Dashing in December is an American romantic holiday drama film written and directed by Jake Helgren. The film stars Peter Porte, Juan Pablo Di Pace, Andie MacDowell, Caroline Harris, Carlos Sanz, and Katherine Bailess.

== Premise ==
Wyatt Burwall (Porte) finally returns home for the holidays in an effort to convince his mother Deb (McDowell) to sell the family's Colorado ranch. A romance unexpectedly ignites between Wyatt and the dashing new ranch hand Heath Ramos (Di Pace), who dreams of saving the beloved property and the ranch's magical Winter Wonderland attraction while reawakening the spirit of Christmas in Wyatt's lonely heart.

== Cast ==

- Peter Porte as Wyatt Burwall
- Juan Pablo Di Pace as Heath Ramos
- Andie MacDowell as Deb Burwall
- Caroline Harris as Blake Berry
- Carlos Sanz as Carlos
- Katherine Bailess as Willa

== Production ==
Despite the story taking place in Colorado, the movie was filmed in Utah, in different cities including Salt Lake City, Midway and Heber City.
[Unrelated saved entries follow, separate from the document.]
(** * WazeApp RunPod handlers: a shallow embedding and its properties

    The repository holds two serverless request handlers,
    [backend/runpod-simple.py] (an echo handler) and
    [backend/runpod-handler.py] (a chat-completion handler around a
    causal language model).  Both receive a [job] object built from JSON
    and return a response object.

    The embedding keeps Python's object model: containers ([dict], [list])
    live in a store and are handled through references, scalars are
    immutable values.  Code runs in a state-and-exception monad, so that
    [try]/[except], early [return] and the module-level globals read as in
    the source.

    The strings of a request are sequences of code points below 256, one
    [ascii] each; a line given to [print] is a sequence of code points of
    any size, since the lines of the source start with an emoji.  An
    exception is an instance of [Exception], or of a class that derives
    from [BaseException] only (an interrupt, an interpreter exit), which
    [except Exception] lets through.  [print] is a call that can raise,
    like any call into a library. *)

From Stdlib Require Import ZArith String Ascii List Lia.
From Stdlib Require Import Floats.PrimFloat.
From stdpp Require Import base option list gmap strings.

Open Scope Z_scope.
(** C2, as the code has it: when both pairings are found but do not
    carry one white and one black, colour resolution raises no error.  It
    returns [{white: players[0], black: players[1]}] if the first pairing
    is white, else [{white: players[1], black: players[0]}] if the second
    is white, else the empty mapping. *)
Theorem malformed_pairing_not_reported (rows : list Pairing.t)
        (p0 p1 : Player.t) (gid : Z) (r1 r2 : Pairing.t) :
  db.pairing_first rows (Player.id p0) gid = Some r1 ->
  db.pairing_first rows (Player.id p1) gid = Some r2 ->
  ~ (Pairing.color r1 = "white" /\ Pairing.color r2 = "black"
     \/ Pairing.color r1 = "black" /\ Pairing.color r2 = "white") ->
  unparse_players_with_color rows [p0; p1] gid =
  Ok (if String.eqb (Pairing.color r1) "white" then Spec.colored p0 p1
      else if String.eqb (Pairing.color r2) "white" then Spec.colored p1 p0
      else ∅).
Proof.
  intros H1 H2 _. now apply unparse_players_with_color_found.
Qed.

Lemma malformed_pairing_not_reported_witness :
  let p0 := Player.mk 1 "Anatoly" "Karpov" in
  let p1 := Player.mk 2 "Garry" "Kasparov" in
  let rows := [Pairing.mk 1 7 2 "white"; Pairing.mk 2 7 1 "white"] in
  unparse_players_with_color rows [p0; p1] 7 = Ok (Spec.colored p0 p1).
Proof.
  intros p0 p1 rows.
  apply (malformed_pairing_not_reported rows p0 p1 7
           (Pairing.mk 2 7 1 "white") (Pairing.mk 1 7 2 "white"));
    [reflexivity | reflexivity |].
  intros [[_ H] | [H _]]; discriminate H.
Defined.

(** C2, counterexample: two black pairings give the empty mapping and no
    error. *)
Lemma two_black_pairings_give_empty_mapping :
  unparse_players_with_color
    [Pairing.mk 1 7 2 "black"; Pairing.mk 2 7 1 "black"]
    [Player.mk 1 "Anatoly" "Karpov"; Player.mk 2 "Garry" "Kasparov"] 7
  = Ok ∅.
Proof. reflexivity. Qed.

(** *** Construction *)

(** The text made of runs turned into newlines holds no other
    whitespace. *)
Lemma runs_to_newline_whitespace (in_run : bool) (s : string) :
  Spec.other_whitespace (Spec.runs_to_newline in_run s) = false.
Proof.
  revert in_run. induction s as [|c s IH]; intros in_run; [reflexivity |].
  cbn [Spec.runs_to_newline]. destruct (Str.isspace c) eqn:Hc.
  - destruct in_run; [apply IH |].
    cbn [Spec.other_whitespace]. rewrite IH. reflexivity.
  - cbn [Spec.other_whitespace]. now rewrite Hc, IH.
Qed.
Example clean_1 : Clean "abc//def//ghi" = "abc/def/ghi". Proof. reflexivity. Qed.
Example clean_2 : Clean "/../abc" = "/abc". Proof. reflexivity. Qed.
Example clean_3 : Clean "abc/def/../../.." = "..". Proof. reflexivity. Qed.
Example clean_4 : Clean "abc/./../def" = "def". Proof. reflexivity. Qed.
Example clean_5 : Clean "../../abc" = "../../abc". Proof. reflexivity. Qed.
Example clean_6 : Clean "abc/../../././../def" = "../../def". Proof. reflexivity. Qed.
Example clean_7 : Clean "" = ".". Proof. reflexivity. Qed.
Example clean_8 : Clean "/" = "/". Proof. reflexivity. Qed.
Example clean_9 : Clean "abc/def/ghi/../jkl" = "abc/def/jkl". Proof. reflexivity. Qed.
Example clean_10 : Clean "/abc/def/../../.." = "/". Proof. reflexivity. Qed.
Example clean_11 : Clean "abc/" = "abc". Proof. reflexivity. Qed.
Example clean_12 : Clean "./uploads" = "uploads". Proof. reflexivity. Qed.

Example join_1 : Join ["a"; "b"] = "a/b". Proof. reflexivity. Qed.
Example join_2 : Join ["a"; ""] = "a". Proof. reflexivity. Qed.
Example join_3 : Join [""; "b"] = "b". Proof. reflexivity. Qed.
Example join_4 : Join ["/"; "a"] = "/a". Proof. reflexivity. Qed.
Example join_5 : Join ["a"; "/b"] = "a/b". Proof. reflexivity. Qed.
Example join_6 : Join [""; ""] = "". Proof. reflexivity. Qed.
(** [MPI_Gatherv] of the buffers [sel] into the block at position [j] of
    the root's new blocks (lines 93-97). *)
Lemma stage_gatherv (sel recv : frame -> ptr) (Bs : list block) (l : heap)
    (tp ti : ptr) (j : nat) (rest : list frame) :
  (forall f l tp ti, sel (root_frame f l tp ti) = sel f) ->
  recv (root_frame root l tp ti) = Some (length (mem root) + j)%nat ->
  Forall2 (fun f f' => sel f' = sel f /\ range f' = range f /\
                       exists l', mem f' = mem f ++ l') others rest ->
  Forall2 (slice sel) w Bs ->
  l !! 0%nat = Some (Some (filled steps)) ->
  l !! 1%nat = Some (Some (filled offsets)) ->
  l !! j = Some (Some blank) -> (2 <= j)%nat ->
  MPI_Gatherv sel (fun f => step (range f)) recv sizes displays
    (root_frame root l tp ti :: rest)
  = Some (root_frame root (<[j := Some (concat Bs)]> l) tp ti :: rest).
Proof.
  intros Hsel Hrecv Hrest HBs Hl0 Hl1 Hlj Hj.
  pose proof (slice_lengths _ _ HBs) as Hlens.
  unfold MPI_Gatherv.
  assert (Hmsgs : mapM (fun f => load_block (sel f) (step (range f)) (mem f))
                       (root_frame root l tp ti :: rest) = Some Bs).
  { apply mapM_Some_2.
    inversion HBs as [|? B0 ? Bs' Hroot Hothers]; subst.
    constructor.
    - rewrite Hsel. unfold root_frame. cbn [mem range].
      apply load_slice, Hroot.
    - clear -Hrest Hothers. revert Bs' Hothers.
      induction Hrest as [|f f' fs fs' (Hs & Hr & l' & Hm) _ IH];
        intros Bs' Hothers; inversion Hothers; subst; constructor; auto.
      rewrite Hs, Hr, Hm. apply load_slice. assumption. }
  rewrite Hmsgs. cbn [mbind option_bind]. rewrite Hrecv.
  change (mem (root_frame root l tp ti)) with (mem root ++ l).
  change (sizes (root_frame root l tp ti)) with (Some (length (mem root))).
  change (displays (root_frame root l tp ti))
    with (Some (length (mem root) + 1)%nat).
  pose proof (gatherv_recv_spec (mem root ++ l) (length (mem root))
                (length (mem root) + 1) (length (mem root) + j) steps Bs
                Hlens ltac:(lia) ltac:(lia)) as Hrecv_spec.
  pose proof (lookup_lt_Some _ _ _ Hlj) as Hjlt.
  specialize (Hrecv_spec ltac:(rewrite length_app; lia)).
  rewrite (lookup_new _ _ _ 0), (lookup_new _ _ _ 1), length_fmap
    in Hrecv_spec by lia.
  specialize (Hrecv_spec Hl0 Hl1 (length Bs) 0%nat eq_refl).
  change (drop 0 Bs) with Bs in Hrecv_spec.
  change (take 0 Bs) with (@nil block) in Hrecv_spec.
  change (Z.of_nat 0) with 0 in Hrecv_spec.
  cbn [concat app] in Hrecv_spec.
  change (offset steps 0) with 0 in Hrecv_spec.
  rewrite Hsum, Z.sub_0_r in Hrecv_spec.
  rewrite (list_insert_id (mem root ++ l)) in Hrecv_spec
    by (rewrite lookup_beyond; exact Hlj).
  rewrite Hrecv_spec. cbn [mbind option_bind].
  unfold set_mem, root_frame. cbn [mem range partial_participation
    partial_indiff sizes displays total_participation total_indiff].
  rewrite insert_app_r. reflexivity.
Qed.

(** [MPI_Bcast] of the assembled block at position [j] of the root's new
    blocks into the block at position [jo] of everyone else's (lines
    101-102). *)
Lemma stage_bcast (buffer : frame -> ptr) (T B : block) (l lo : heap)
    (tp ti : ptr) (tpo tio : frame -> ptr) (j jo : nat) :
  buffer (root_frame root l tp ti) = Some (length (mem root) + j)%nat ->
  (forall f, buffer (other_frame f lo (tpo f) (tio f))
             = Some (length (mem f) + jo)%nat) ->
  l !! j = Some (Some T) -> length T = Z.to_nat datasize ->
  lo !! jo = Some (Some B) -> length B = Z.to_nat datasize ->
  MPI_Bcast buffer datasize
    (root_frame root l tp ti
     :: ((fun f => other_frame f lo (tpo f) (tio f)) <$> others))
  = Some (root_frame root l tp ti
          :: ((fun f => other_frame f (<[jo := Some T]> lo) (tpo f) (tio f))
              <$> others)).
Proof.
  intros Hroot Hother Hlj HT Hlo HB. unfold MPI_Bcast.
  rewrite Hroot. change (mem (root_frame root l tp ti)) with (mem root ++ l).
  erewrite (load_block_new _ _ _ j); [|reflexivity|exact Hlj|lia].
  cbn [mbind option_bind].
  erewrite (mapM_Some_2 _ _ _); [reflexivity|].
  apply Forall2_fmap, Forall_Forall2_diag, Forall_true. intros f.
  rewrite Hother.
  change (mem (other_frame f lo (tpo f) (tio f))) with (mem f ++ lo).
  erewrite (store_block_new_all _ _ _ jo); [|reflexivity|exact Hlo|lia].
  reflexivity.
Qed.

(** Lines 71-113 on frames whose partial buffers hold the slices [As] and
    [Is]: every process ends with the concatenation of the slices. *)
Lemma synchronize_spec :
  synchronize datasize w
  = Some (synchronized_world (concat As) (concat Is) w).
Proof.
  unfold synchronize.
  rewrite stage_alloc_root. cbn [mbind option_bind].
  rewrite stage_gather. cbn [mbind option_bind].
  rewrite stage_displays. cbn [mbind option_bind].
  rewrite stage_alloc_total. cbn [mbind option_bind].
  assert (Hrest : forall sel : frame -> ptr,
    (forall f l tp ti, sel (other_frame f l tp ti) = sel f) ->
    Forall2 (fun f f' => sel f' = sel f /\ range f' = range f /\
                         exists l', mem f' = mem f ++ l') others
      ((fun f => other_frame f [Some blank; Some blank]
                   (Some (length (mem f)))
                   (Some (length (mem f) + 1)%nat)) <$> others)).
  { intros sel Hsel. apply Forall2_fmap_r, Forall_Forall2_diag, Forall_true.
    intros f. unfold compose. rewrite Hsel. split; [reflexivity|].
    split; [reflexivity|]. eexists; reflexivity. }
  rewrite (stage_gatherv partial_participation total_participation As _ _ _ 2);
    [|reflexivity|reflexivity|apply Hrest; reflexivity|exact HA
     |reflexivity|reflexivity|reflexivity|lia].
  cbn [mbind option_bind insert list_insert].
  rewrite (stage_gatherv partial_indiff total_indiff Is _ _ _ 3);
    [|reflexivity|simpl; f_equal; lia|apply Hrest; reflexivity|exact HI
     |reflexivity|reflexivity|reflexivity|lia].
  cbn [mbind option_bind insert list_insert].
  pose proof (length_assembled _ _ HA) as HlenA.
  pose proof (length_assembled _ _ HI) as HlenI.
  rewrite (stage_bcast total_participation (concat As) blank _ _ _ _ _ _ 2 0);
    [|reflexivity|intros; simpl; f_equal; lia|reflexivity|exact HlenA|reflexivity
     |apply length_replicate].
  cbn [mbind option_bind insert list_insert].
  rewrite (stage_bcast total_indiff (concat Is) blank _ _ _ _ _ _ 3 1);
    [|simpl; f_equal; lia|reflexivity|reflexivity|exact HlenI|reflexivity
     |apply length_replicate].
  cbn [mbind option_bind insert list_insert].
  unfold spmd. cbn [spmd_from].
  inversion HA as [|? A0 ? As' [HA0 _] HAs]; subst.
  inversion HI as [|? I0 ? Is' [HI0 _] HIs]; subst.
  inversion Hdistinct as [|? ? Hne0 Hnes]; subst.
  rewrite (finish_root root A0 I0) by assumption. cbn [mbind option_bind].
  rewrite spmd_from_fmap.
  rewrite (spmd_from_Forall
             (synchronized (concat (A0 :: As')) (concat (I0 :: Is')) false)
             (fun f => is_Some (block_at (partial_participation f) (mem f)) /\
                       is_Some (block_at (partial_indiff f) (mem f)) /\
                       partial_participation f <> partial_indiff f)).
  - reflexivity.
  - intros id f Hid ([A HfA] & [I HfI] & Hne).
    apply (finish_other id f A I); (assumption || lia).
  - apply Forall_and; split; [|apply Forall_and; split; [|exact Hnes]].
    + eapply Forall2_Forall_l; [exact HAs|]. apply Forall_true.
      intros A f [HfA _]. eexists; exact HfA.
    + eapply Forall2_Forall_l; [exact HIs|]. apply Forall_true.
      intros I f [HfI _]. eexists; exact HfI.
Qed.
Lemma rerun_main :
  rerun h [git_version; pip_upgrade h; pip_install h] (fun _ => True) (main h).
Proof.
  unfold main.
  eapply rerun_seq; [apply rerun_print | apply keeps_print |].
  intros _ _.
  eapply (rerun_bind [git_version] [pip_upgrade h; pip_install h]);
    [apply rerun_run_command | now apply keeps_run_command |].
  intros _ _.
  eapply rerun_seq; [apply rerun_clone_repository | |].
  { unfold clone_repository.
    repeat first
      [ apply keeps_run_command; assumption
      | apply keeps_exists | apply keeps_print | apply keeps_ret
      | match goal with |- keeps (if ?b then _ else _) => destruct b end
      | apply keeps_bind; [|intros] ]. }
  intros pd <-.
  eapply rerun_seq; [apply rerun_create_virtual_environment | |].
  { unfold create_virtual_environment.
    repeat first
      [ apply keeps_venv_create; assumption
      | apply keeps_exists | apply keeps_print | apply keeps_ret
      | match goal with |- keeps (if ?b then _ else _) => destruct b end
      | apply keeps_bind; [|intros] ]. }
  intros vd <-.
  eapply (rerun_bind [pip_upgrade h; pip_install h] []);
    [apply rerun_install_requirements
    | now apply keeps_install_requirements |].
  intros _ _.
  eapply rerun_seq;
    [apply rerun_create_env_file | apply keeps_create_env_file |].
  intros _ _.
  eapply rerun_seq;
    [apply rerun_create_run_script | apply keeps_create_run_script |].
  intros _ _.
  repeat (eapply rerun_seq; [apply rerun_print | apply keeps_print |];
          intros _ _).
  eapply rerun_seq; [| |intros _ _; apply rerun_print].
  - destruct (is_nt h); apply rerun_print.
  - destruct (is_nt h); apply keeps_print.
Qed.
End Rerun.


(** ** A command that fails ends the run *)


Lemma snoc_unique {A : Type} (P : A -> Prop) (pre post t0 : list A) (x ev : A) :
  pre ++ x :: post = t0 ++ [ev] -> Forall P t0 -> ~ P x ->
  pre = t0 /\ x = ev /\ post = [].
Proof.
  revert t0; induction pre as [|a pre IH]; intros [|y t0] E Ht0 Hx; simpl in E.
  - now injection E as -> ->.
  - injection E as -> _. now apply Forall_cons in Ht0 as [? _].
  - injection E as _ E. now destruct pre.
  - injection E as -> E. apply Forall_cons in Ht0 as [_ Ht0].
    destruct (IH _ E Ht0 Hx) as (-> & -> & ->). auto.
Qed.
(** * The CSS colour resolver of kumo-figma ([scripts/color-utils.ts])

    A shallow embedding of [resolveColor] and its helpers
    [extractCssVarFallback], [convertOklchToFigma] and [convertHexToFigma],
    followed by the properties the specification states about them.

    - A JavaScript string is the list of its UTF-16 code units.
    - A JavaScript number is an IEEE 754 binary64 value ([spec_float] at
      precision 53), with the operations the source uses written out.
    - A thrown [Error] is a result value that records which [throw] of the
      source was reached and the string that its message names.
    - culori's [rgb] converter is a dependency that is not part of the
      repository: it is a parameter of the development. *)

From Stdlib Require Import Ascii String.
From Stdlib Require Import List Arith ZArith NArith Lia Bool.
From Stdlib Require Import Floats.SpecFloat.
From Equations Require Import Equations.
From Equations.Prop Require Import Logic.
Import ListNotations.

(* ===================================================================== *)
(** * Strings *)
(* ===================================================================== *)

Module Str.

(** A code unit and a string of code units. *)
Definition char := N.
Definition str := list char.

(** The code unit of an ASCII character, and the string of a literal. *)
Definition ch (a : ascii) : char := N_of_ascii a.
Arguments ch a%_char : simpl never.

Fixpoint js (s : String.string) : str :=
  match s with
  | String.EmptyString => []
  | String.String a rest => ch a :: js rest
  end.
Arguments js s%_string.

Definition ch_eqb (a b : char) : bool := N.eqb a b.

Fixpoint str_eqb (s t : str) : bool :=
  match s, t with
  | [], [] => true
  | a :: s', b :: t' => ch_eqb a b && str_eqb s' t'
  | _, _ => false
  end.

(** [WhiteSpace] and [LineTerminator] of ECMAScript: what [trim],
    [trimEnd] and the pattern class [\s] all recognise. *)
Definition is_ws (c : char) : bool :=
  ((9 <=? c) && (c <=? 13) || (c =? 32) || (c =? 160) || (c =? 5760)
   || (8192 <=? c) && (c <=? 8202) || (c =? 8232) || (c =? 8233)
   || (c =? 8239) || (c =? 8287) || (c =? 12288) || (c =? 65279))%N.

Definition is_digit (c : char) : bool := ((48 <=? c) && (c <=? 57))%N.

(** The class [[0-9a-f]] under the [i] flag. *)
Definition is_hex (c : char) : bool :=
  (is_digit c || (97 <=? c) && (c <=? 102) || (65 <=? c) && (c <=? 70))%N.

(** The class [[0-9.]]. *)
Definition is_numch (c : char) : bool := is_digit c || ch_eqb c (ch ".").

(** Longest prefix whose characters satisfy [p], and what follows it. *)
Fixpoint span (p : char -> bool) (s : str) : str * str :=
  match s with
  | [] => ([], [])
  | c :: rest =>
      if p c then let (a, b) := span p rest in (c :: a, b) else ([], s)
  end.
(** ** More vocabulary *)

(** No line item asks for a negative number of units. *)
Definition nonnegative_quantities (cart_items : cart) : Prop :=
  Forall (fun item => (0 <= CartItem.quantity item)%Z) cart_items.

(** The line items find enough stock, one after the other: each one whose
    name is registered asks for no more than the count of its entry less
    what the line items before it ordered under that name.  This is the
    condition as the specification has it, stated on the catalog before the
    checkout and without reference to the loop. *)
Definition in_stock (cart_items : cart) (products : gmap string Product.t)
    : Prop :=
  forall k item p,
    cart_items !! k = Some item ->
    products !! CartItem.name item = Some p ->
    (CartItem.quantity item
     <= Product.count p - ordered (CartItem.name item) (take k cart_items))%Z.

(** Two entries, and two catalogs, that agree on everything but the
    [available] flags. *)
Definition same_stock (p1 p2 : Product.t) : Prop :=
  Product.name p1 = Product.name p2
  /\ Product.price p1 = Product.price p2
  /\ Product.count p1 = Product.count p2
  /\ Product.discount p1 = Product.discount p2.

Definition same_stocks (products1 products2 : gmap string Product.t) : Prop :=
  forall n,
    match products1 !! n, products2 !! n with
    | Some p1, Some p2 => same_stock p1 p2
    | None, None => True
    | _, _ => False
    end.

(** * Checkout *)

(** ** One turn of the loop *)

Lemma checkout_item_Deducted item products products' r :
  checkout_item item products = Deducted products' r ->
  exists product,
    products !! CartItem.name item = Some product
    /\ (CartItem.quantity item <= Product.count product)%Z
    /\ let c := (Product.count product - CartItem.quantity item)%Z in
       let product' :=
         Product.mk (Product.name product) (Product.price product)
           (if (c =? 0)%Z then false else Product.available product)
           c (Product.discount product) in
       products' = <[CartItem.name item := product']> products
       /\ r = (INFO, CheckedOutMsg (CartItem.quantity item) (CartItem.name item)
                       c (Product.available product')).
Proof.
  unfold checkout_item. intros H.
  destruct (products !! CartItem.name item) as [product|] eqn:Hl; [|discriminate].
  destruct (CartItem.quantity item <=? Product.count product)%Z eqn:Hq; [|discriminate].
  exists product. split; [done|]. split; [by apply Z.leb_le|].
  cbn zeta. inversion H; subst; clear H. cbn [Product.set_count Product.count].
  destruct (Product.count product - CartItem.quantity item =? 0)%Z; cbn; done.
Qed.

Lemma checkout_item_Skipped item products :
  checkout_item item products = Skipped <->
  products !! CartItem.name item = None.
Proof.
  unfold checkout_item.
  destruct (products !! CartItem.name item) as [product|]; [|done].
  destruct (CartItem.quantity item <=? Product.count product)%Z; split; done.
Qed.

Lemma checkout_item_Insufficient item products r :
  checkout_item item products = Insufficient r <->
  exists product,
    products !! CartItem.name item = Some product
    /\ (Product.count product < CartItem.quantity item)%Z
    /\ r = not_enough_stock (CartItem.name item).
Proof.
  unfold checkout_item, not_enough_stock.
  destruct (products !! CartItem.name item) as [product|].
  - destruct (CartItem.quantity item <=? Product.count product)%Z eqn:Hq.
    + apply Z.leb_le in Hq. split; [done|]. intros (p & [= <-] & ? & _). lia.
    + apply Z.leb_gt in Hq. split.
      * intros [= <-]. eauto.
      * intros (p & [= <-] & ? & ->). done.
  - split; [done|]. by intros (p & ? & _).
Qed.

(** ** The loop: turns that do not return, then the end or a shortage *)

Lemma pass_loop cart_items products products' log :
  pass cart_items products products' log ->
  checkout_loop cart_items products = (products', log ++ [purchase_successful]).
Proof.
  induction 1 as [|item rest products p1 r p2 log Hi _ IH|item rest products p2 log Hi _ IH]; cbn.
  - done.
  - by rewrite Hi, IH.
  - by rewrite Hi, IH.
Qed.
Most of the material was shot in September 2020, and the filming wrapped on October 1.

== Release ==
The film was released on December 13, 2020, by Paramount Network with simulcasts on Pop TV, Logo TV, and TV Land.

== Accolades ==
Dashing in December was nominated for the 2021 GLAAD Media Award for Outstanding TV Movie.